Experian records 18% rise in pre-tax profits

November 20, 2008

Global information services group Experian has posted a pre-tax profit of $318 million (£216m) for the first half of the year; up from $270 million (£183m) for the same period in 2007. First half revenues totalled $2.02 billion; up 13% compared to last year with revenues from UK and Ireland increasing 4% to $475 million (£322m).

Chairman John Peace said: “Experian performed well in the first half, delivering good revenue, profit and cash performances, even though market conditions were exceptionally challenging.”

Experian is expecting similar growth in the third quarter whilst stating it’s full year objective remains: “to broadly maintain margins and to grow profits, while continuing to position the business for long term success”.

Experian is the parent company of Credit Expert, which offers 30 days free access to your online credit report.

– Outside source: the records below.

(* ===== verification/WorkerAffinity.v ===== *)
(** * Document affinity of stateful workers (src/server/worker/worker_pool.{h,cpp})

    Each open document is pinned to one stateful worker.  [owner] maps documents
    to workers, every worker counts the documents it owns, and [owner_lru] with
    [owner_lru_index] keep the documents in order of use.  An iterator into the
    [std::list] names a document, so the index is the set of documents that have
    one, and erasing through it removes that document from the list. *)
From S2P Require Import Prelude.
Local Open Scope Z_scope.
Local Open Scope cpp_scope.

Record StatefulWorker := mkStateful {
  sf_alive : bool;
  owned_documents : Z;
}.

Record Affinity := mkAffinity {
  stateful_workers : list StatefulWorker;
  owner : gmap Z nat;
  owner_lru : list Z;
  owner_lru_index : gset Z;
}.

Abbreviation result A := (Res unit A).

Definition size_t (z : Z) : Z := u64 z.

Definition set_owned (f : Z → Z) (w : StatefulWorker) : StatefulWorker :=
  mkStateful (sf_alive w) (size_t (f (owned_documents w))).

(** [stateful_workers[i].owned_documents] changed by [f]. *)
Definition adjust_owned (i : nat) (f : Z → Z) (ws : list StatefulWorker)
  : result (list StatefulWorker) :=
  let? w := read (ws !! i) in Ok (<[i := set_owned f w]> ws).

(** [owner_lru.erase(it)] when the document has an iterator. *)
Definition erase_lru (path_id : Z) (a : Affinity) : list Z :=
  if decide (path_id ∈ owner_lru_index a) then filter (λ p, p ≠ path_id) (owner_lru a)
  else owner_lru a.

(** The loop of [pick_least_loaded] from index [i] on. *)
Fixpoint least_loaded (ws : list StatefulWorker) (i best : nat) (best_w : StatefulWorker) : nat :=
  match ws with
  | [] => best
  | w :: ws =>
    if sf_alive w &&
       (negb (sf_alive best_w) || bool_decide (owned_documents w < owned_documents best_w))
    then least_loaded ws (S i) i w
    else least_loaded ws (S i) best best_w
  end.
(** Losing an idle or dead worker, or the mark of one, makes nobody wait longer
    than before. *)
Lemma lively_worker max p s' i w w' :
  slots_ok max (slots p) → slots_ok max s' → workers p !! i = Some w →
  stateless_workers s' = <[i := w']> (workers p) →
  busy w = false → busy w' = false → (idle_worker w' = true → idle_worker w = true) →
  lively p → lively (with_slots s' p).
Proof.
  intros Hs Hs' Hw Hws Hb Hb' Hid Hli r f Hr Hf Hex.
  pose proof (ok_workers _ _ Hs i w Hw) as [_ K2 _ _ _].
  assert (worker_ok max w') as [_ K2' _ _ _].
  { apply (ok_workers _ _ Hs' i). rewrite Hws, list_lookup_insert_eq; [done|]. by eapply lookup_lt_Some. }
  destruct (Hli r f Hr Hf Hex) as [Hz|[Hlow Hlim]].
  - left. simpl. rewrite Hws, (count_insert _ _ _ _ _ Hw). pose proof (count_zero _ _ _ _ Hz Hw) as Hi.
    rewrite Hi in *. destruct (idle_worker w'); simpl; [naive_solver|lia].
  - right. split; [done|]. simpl. rewrite (ok_low _ _ Hs), (ok_low _ _ Hs') in *.
    rewrite Hws, (count_insert _ _ _ _ _ Hw).
    destruct (low_priority w); simpl; [by rewrite K2 in Hb|]. destruct (low_priority w'); simpl; lia.
Qed.

(** ** Limits *)

Lemma low_ceiling_eq max s :
  slots_ok max s →
  low_ceiling s = (if bool_decide (1 < alive_stateless_count s) then alive_stateless_count s - 1
                   else alive_stateless_count s) ∧ 0 ≤ low_ceiling s < two64 ∧
  (0 < alive_stateless_count s → 0 < low_ceiling s).
Proof.
  intros Hok. pose proof (slots_ok_bounds max s Hok). unfold low_ceiling.
  case_bool_decide; [|lia]. unfold size_t. rewrite u64_small by lia. lia.
Qed.

(** The part of the invariant that survives while a crash is processed: the ceiling
    does not follow the worker count yet. *)
Record side_weak (p : Pool) : Prop := {
  wk_options : 0 ≤ max_restarts (options p) < two32;
  wk_sources : length (slot_cancel_sources (preemption p)) = length (workers p);
  wk_limit : 0 < low_limit (limits p) ≤ max_low_limit (limits p);
  wk_max : max_low_limit (limits p) < two64;
  wk_w_max : 0 ≤ w_max (limits p) < two64;
}.

Lemma side_weak_evolves p p' : side_weak p → evolves p p' → side_weak p'.
Proof.
  intros [H1 H2 H3 H4 H5] [Ht Ha Hl Ho _ _ Hs _]. split; rewrite ?Hl, ?Ho; try done.
  by rewrite Hs, H2, (same_traits_length _ _ Ht).
Qed.

Lemma shrink_ok p : psched p → side_weak p → side_ok (shrink_limits p).
Proof.
  intros Hok [H1 H2 H3 H4 H5].
  destruct (low_ceiling_eq _ _ (ok_slots _ _ _ _ _ Hok)) as (_ & Hc & _).
  split; simpl; try done; case_bool_decide; lia.
Qed.

Lemma shrink_lively p : lively p → lively (shrink_limits p).
Proof.
  intros Hli r f Hr Hf Hex. destruct (Hli r f Hr Hf Hex) as [Hz|[Hlow Hlim]]; [by left|].
  right. split; [done|]. simpl. case_bool_decide; lia.
Qed.

Lemma side_ok_weak p :
  psched p → side_ok p → 0 < alive_stateless_count (slots p) → side_weak p.
Proof.
  intros Hok [H1 H2 H3 H4 H5 H6] Hpos.
  destruct (low_ceiling_eq _ _ (ok_slots _ _ _ _ _ Hok)) as (_ & Hc & Hc').
  split; try done; rewrite ?H3; [|lia]. rewrite H3 in *. naive_solver lia.
Qed.

Lemma weak_ok p :
  side_weak p → max_low_limit (limits p) = low_ceiling (slots p) → side_ok p.
Proof. intros [H1 H2 H3 H4 H5] Hc. split; try done; lia. Qed.

Lemma remember_limit_range l :
  0 ≤ low_limit l < two64 → 0 ≤ w_max l < two64 → 0 ≤ remember_limit l < two64.
Proof. intros. unfold remember_limit. by destruct (_ || _). Qed.

Lemma backoff_weak p : side_weak p → side_weak (apply_crash_backoff p).
Proof.
  intros [H1 H2 H3 H4 H5]. unfold apply_crash_backoff.
  case_bool_decide as Hlt; split; simpl; try done; [|apply remember_limit_range; lia]. lia.
Qed.

(** ** Crashes *)

Lemma process_crash_ok i status sig w p :
  pool_ok p → workers p !! i = Some w → alive w = true →
  ∃ p' info w', process_crash i status sig p = Ok (p', info) ∧ psched p' ∧ lively p' ∧
    will_restart info = bool_decide (restart_count w < max_restarts (options p)) ∧
    options p' = options p ∧ shutting_down p' = shutting_down p ∧
    alive_stateless_count (slots p') = alive_stateless_count (slots p) - 1 ∧
    workers p' !! i = Some w' ∧ alive w' = false ∧ restart_count w' = restart_count w ∧
    (if will_restart info
     then side_weak p' ∧ max_low_limit (limits p') = max_low_limit (limits p)
     else side_ok p').
Proof.
  intros [Hok Hside _] Hw Hal. pose proof Hok as [Hs Hown Hhq Hlq].
  pose proof (worker_in_bounds _ _ i w _ Hs Hw Hal) as [Hpos _].
  rewrite <- (ok_alive _ _ Hs) in Hpos. pose proof (side_ok_weak p Hok Hside Hpos) as Hweak.
  destruct (lose_worker_ok _ _ i w Hs Hw Hal) as (s' & Hlose & Hs' & Hws' & Hal').
  unfold process_crash. rewrite Hw. simpl. rewrite Hlose. simpl.
  set (wr := bool_decide (restart_count w < max_restarts (options p))).
  set (p1 := apply_crash_backoff (with_slots s' p)).
  assert (psched p1) as Hok1.
  { subst p1. simpl. apply (sched_ok_worker _ (slots p) s' _ _ _ i w (lost w)); try done. }
  assert (side_weak p1) as Hweak1.
  { subst p1. apply backoff_weak. destruct Hweak as [H1 H2 H3 H4 H5].
    split; try done. simpl. by rewrite Hws', length_insert. }
  set (p2 := if wr then p1 else shrink_limits p1).
  assert (psched p2) as Hok2 by (subst p2; by destruct wr).
  assert (slots p2 = s' ∧ options p2 = options p ∧ shutting_down p2 = shutting_down p)
    as (Hsl2 & Ho2 & Hsd2) by (subst p2; by destruct wr).
  assert (if wr then side_weak p2 ∧ max_low_limit (limits p2) = max_low_limit (limits p)
          else side_ok p2) as Hside2.
  { subst p2. destruct wr; [|by apply shrink_ok]. split; [done|]. subst p1. simpl.
    by case_bool_decide. }
  assert (∃ p3, (if bool_decide (alive_stateless_count (slots p2) = 0) && negb wr
                 then fail_pending_requests p2 else try_dispatch_pending p2) = Ok p3 ∧
                psched p3 ∧ evolves p2 p3 ∧ lively p3) as (p3 & -> & Hok3 & Hev & Hli3).
  { destruct (_ && _).
    - destruct (fail_pending_ok p2 Hok2) as (p3 & -> & Hok3 & Hev & Hh & Hl & _). exists p3.
      split_and!; [done|done|done|by apply lively_drained].
    - destruct (dispatch_evolves p2 Hok2) as (p3 & -> & Hok3 & Hev & _ & Hli). by exists p3. }
  simpl. assert (workers p2 !! i = Some (lost w)) as Hlost.
  { rewrite Hsl2, Hws', list_lookup_insert_eq; [done|]. by eapply lookup_lt_Some. }
  destruct (same_traits_lookup _ _ _ _ (ev_traits _ _ Hev) Hlost) as (w' & Hw' & Htr).
  unfold traits in Htr. simplify_eq/=.
  eexists p3, _, w'. split; [done|]. simpl. fold wr.
  split_and!; [done|done|done| | | |done|done|done|].
  - by rewrite (ev_options _ _ Hev).
  - by rewrite (ev_down _ _ Hev).
  - by rewrite (ev_alive _ _ Hev), Hsl2.
  - destruct wr; [|by eapply side_ok_evolves].
    destruct Hside2 as [Hwk Hml]. split; [by eapply side_weak_evolves|]. by rewrite (ev_limits _ _ Hev).
Qed.

Lemma respawn_worker_ok i spawned w p :
  psched p → side_weak p → lively p → workers p !! i = Some w → alive w = false →
  restart_count w < max_restarts (options p) →
  ∃ p', respawn_worker i spawned p = Ok (p', spawned) ∧ psched p' ∧ side_weak p' ∧ lively p' ∧
    options p' = options p ∧ limits p' = limits p ∧
    alive_stateless_count (slots p') =
      alive_stateless_count (slots p) + (if spawned then 1 else 0).
Proof.
  intros Hok Hweak Hli Hw Hal Hlt. pose proof Hok as [Hs Hown Hhq Hlq].
  pose proof Hweak as [H1 H2 H3 H4 H5]. pose proof (ok_workers _ _ Hs i w Hw) as [Kb _ _ _ Hre].
  destruct (drop_peer_ok _ _ i w Hs Hw Hal) as (w1 & s1 & Hd & Hs1 & Hal1 & Hb1 & Hr1 & Hws1 & Hac1).
  unfold respawn_worker. rewrite Hw. simpl. rewrite Hd. simpl. destruct spawned; simpl.
  2: { eexists. split; [done|]. split_and!;
         [|by split; simpl; rewrite ?Hws1, ?length_insert| |done|done|].
       - by apply (sched_ok_worker _ (slots p) s1 _ _ _ i w w1); try done; [lia|congruence].
       - revert Hli. apply (lively_worker _ p s1 i w w1 Hs Hs1 Hw Hws1); [|done|].
         + destruct (busy w); [|done]. by rewrite Kb in Hal.
         + unfold idle_worker. by rewrite Hal1.
       - simpl. lia. }
  rewrite u32_small by lia.
  assert (stateless_workers s1 !! i = Some w1) as Hw1.
  { rewrite Hws1, list_lookup_insert_eq; [done|]. by eapply lookup_lt_Some. }
  assert (worker_ok (max_restarts (options p)) (fresh_worker (restart_count w + 1))) as Hfresh.
  { split; simpl; try done. lia. }
  assert (count alive (stateless_workers s1) < Z.of_nat (length (stateless_workers s1))) as Hroom.
  { pose proof (count_insert alive _ i (fresh_worker 0) w1 Hw1) as Hci.
    pose proof (count_le_length alive (<[i := fresh_worker 0]> (stateless_workers s1))) as Hle.
    rewrite length_insert in Hle. rewrite Hal1 in Hci. simpl in Hci. lia. }
  pose proof (ok_size _ _ Hs1) as Hsz. pose proof (ok_alive _ _ Hs1) as Ha1.
  pose proof (count_nonneg alive (stateless_workers s1)) as Hnn.
  set (s2 := mkSlots _ _ _ _).
  assert (slots_ok (max_restarts (options p)) s2 ∧
          alive_stateless_count s2 = alive_stateless_count (slots p) + 1) as [Hs2 Hac2].
  { pose proof (ok_workers _ _ Hs1 i w1 Hw1) as [K1 K2 _ _ _].
    assert (low_priority w1 = false) as Hl1 by (destruct (low_priority w1); naive_solver).
    subst s2. destruct s1 as [ws bc lc ac]. simpl in *.
    pose proof (slots_ok_insert _ ws bc lc ac i w1 _ Hs1 Hw1 Hfresh) as Hnew. simpl in Hnew.
    rewrite Hal1, Hb1, Hl1 in Hnew. simpl in Hnew. rewrite !Z.sub_0_r, !Z.add_0_r in Hnew.
    unfold size_t. rewrite u64_small by lia. split; [done|lia]. }
  assert (psched (with_slots s2 p)) as Hok2.
  { simpl. apply (sched_ok_worker _ (slots p) s2 _ _ _ i w (fresh_worker (restart_count w + 1)));
      simpl; try done; [|lia|lia]. by rewrite Hws1, list_insert_insert_eq. }
  destruct (dispatch_evolves _ Hok2) as (p' & -> & Hok' & Hev & _ & Hli'). simpl.
  exists p'. split_and!; [done|done| |done| | |].
  - eapply side_weak_evolves; [|exact Hev]. split; try done. simpl.
    by rewrite Hws1, !length_insert.
  - by rewrite (ev_options _ _ Hev).
  - by rewrite (ev_limits _ _ Hev).
  - by rewrite (ev_alive _ _ Hev).
Qed.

HSBC fails to pass rate cut on to customers

November 20, 2008

Despite the Bank of England cutting 1.5% off the base rate two weeks ago, HSBC has finally announced today that its standard variable rate (SVP) will be cut by just 0.81% bringing it down from 6.25% to 5.44%. First Direct, which is owned by HSBC, will also cut their SVP 0.81% bringing it from 6.5% down to 4.69%.

HSBC is the ONLY major bank not to pass on the full rate cut to their customers.

Andrew Montlake of Cobalt Capital said: “It is disappointing that HSBC has only decided to pass on just over half of the latest base rate cut, and taken an age to come to this decision as well. HSBC has some attractive deals at the moment, but this half-hearted move suggests that it is unlikely they will pass on future cuts.”

Shortly after the Bank of England announced its decision to cut the rate of borrowing, Halifax, Lloyds TSB and Royal Bank of Scotland confirmed they would pass the full cut on to their customers. All three are part of the Government’s £37 billion bail-out of the banking system.

UK Mortgage approvals fall by a whopping 64%

September 23, 2008

Approvals for house purchases in the UK are 64% lower than a year ago.

The British Bankers’ Association (BBA) have reported that major banks in the UK approved 21,086 mortgages, down from 58,564 in August last year.

Also, approvals for remortgaging a property were down 28% at 47,765.

Experts advise that falling house prices, stricter lending criteria and the uncertainty on stamp duty are the main reasons for the huge drop.

The BBA’s members account for roughly two thirds of the UK mortgage lending.

Is it safe to leave your savings in the bank?

September 21, 2008

With the biggest financial crisis in decades do we need to worry about our savings?

We are seeing financial institutions and companies collapsing nearly every day. One of the biggest investment banks Lehman Brothers collapsed last week, Merrill Lynch was sold to Bank of America, AIG has been given a $20bn loan to keep it solvent, and in the UK HBOS has been bought by Lloyds-TSB.

Alliance & Leicester is being taken over by Santander and the Cheshire and Derbyshire building societies are being taken over by Nationwide due to financial difficulties.

All this and the credit crunch are causing investors and savers to panic and to worry about how safe their money actually is.

If you have your cash in a UK bank or building society then the first £35,000 is protected under the Financial Services Compensation Scheme (FSCS). However, this is not as straight forward as it appears. Some banks have more than one “brand” and use the same banking authority. For example The Royal Bank of Scotland and NatWest are both part of the Royal Bank of Scotland Group and Birmingham Midshires comes under Bank of Scotland.

Post Office accounts are covered by this compensation system as accounts are run by Bank of Ireland and ING accounts are also covered.

The FSCS is largely untested as to date no UK bank has collapsed so it is not known how long it would take to make payments if it needed too.

If you have savings of more than £35,000 and want to keep it in a bank account, it would be wise to look to spreading your money through various banks ensuring you are aware of who is related to who.

1.2% rise in UK retail sales

September 19, 2008

The ONS (Office for National Statistics) have revealed High street sales rose by 1.2% in August which is 3.3% higher than a year ago. Analysts had predicted a 0.5% drop after several gloomy surveys.

Clothing and footwear sales led the increase followed by back to school shopping – this is despite reports that consumers would be cutting back because of the current economic gloom and doom.

Consumers are cutting back on food spending which fell slightly by 0.2%.

While the latest monthly figures are positive, sales in the three months up to August fell by 0.8% compared to the previous three months which is the largest dip since November 1990.

Analysts are saying that following the latest bad news from the banking and finance industry it is very likely that retail sales will drop over the next few months. Consumer confidence is running low due to rising inflation, loss of confidence in the banks and rising unemployment.